To start, browser developer tools naïvely assume that classes and IDs don't contain any special CSS selector characters and can therefore be represented in CSS selector notation without any escape sequences. So what you get is something that looks like a selector, but on closer inspection is actually malformed. You can see evidence of this in pretty much every browser's developer tools. The breadcrumb navigation, for example, in every one of them will list the li element as li followed by a period (for a class selector) followed by the class name without any escape sequences. Evidently the same appears to hold true for IDs.

It would seem that Google Chrome uses this same notation for "Inherited from" labels. Firefox is smart enough to only list the element's element type (which is far more predictable), i.e. "Inherited from li", and display the actual style rule and the actual selector from the source CSS, but its breadcrumb navigation suffers from the same problem making it kind of moot.

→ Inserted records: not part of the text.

(** * NTRTsim: the Corde anchor (cordeAnchor.cpp) and tgDataManager::step

    A shallow embedding of [cordeAnchor] (the coupling between one Bullet
    rigid body and one position element of a Corde rod) and of
    [tgDataManager::step], with the properties of the specification that
    concern them.

    Scalars.  [btScalar] is a build-time choice in Bullet (float or double).
    The embedding is written once over a small interface of scalar
    operations, [Scalar], and used at two instances:
    - [Qc], exact rational arithmetic, at which the general statements are
      proved: they describe the formulas the code computes, with rounding,
      infinities and NaN left out;
    - [float], IEEE binary64 as the kernel implements it, at which concrete
      runs are replayed.
    Statements that need no law of arithmetic, or only what the scalar type
    says of its zero, are proved for every scalar type.

    Memory.  The anchor holds raw pointers to objects it does not own.  The
    embedding keeps rigid bodies, position elements and anchors in three
    stores indexed by address; a pointer is an optional address.  A method
    is a computation over these stores that returns or fails; it fails on an
    [assert] whose condition is false (assertions are compiled in) and on a
    null or dangling pointer that is dereferenced.

    Collaborators.  Bullet's vectors, transforms and rigid bodies and the
    Corde position element are declared outside the files at hand; they are
    modelled by what the anchor reads and writes of them.  The rigid body
    records the calls it receives instead of integrating them. *)

From stdpp Require Import base option gmap numbers.
From Stdlib Require Import QArith Qcanon Floats String Ring Field DecimalString DecimalNat.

What you're looking at in the element inspector, however, is not a selector. It's an HTML class attribute. The syntactic rules are completely different. And that's why I said that this answer of mine that you previously linked to was completely irrelevant to your original question. But I can see why you're confused, seeing as HTML and CSS are closely related and CSS has dedicated class and ID selectors. (I suspect there wouldn't be any confusion if we were forced to use quoted attribute selectors for all attributes from the beginning — but attribute selectors weren't even around until CSS2.)

As to why the class name that's reflected in the Styles pane is different from the one that's reflected in the element inspector, the reason for that is not clear. Either you're inspecting different elements altogether, or something else is at play (and judging by the cryptic-looking class names, it may well be some funky client-side scripting framework voodoo magic).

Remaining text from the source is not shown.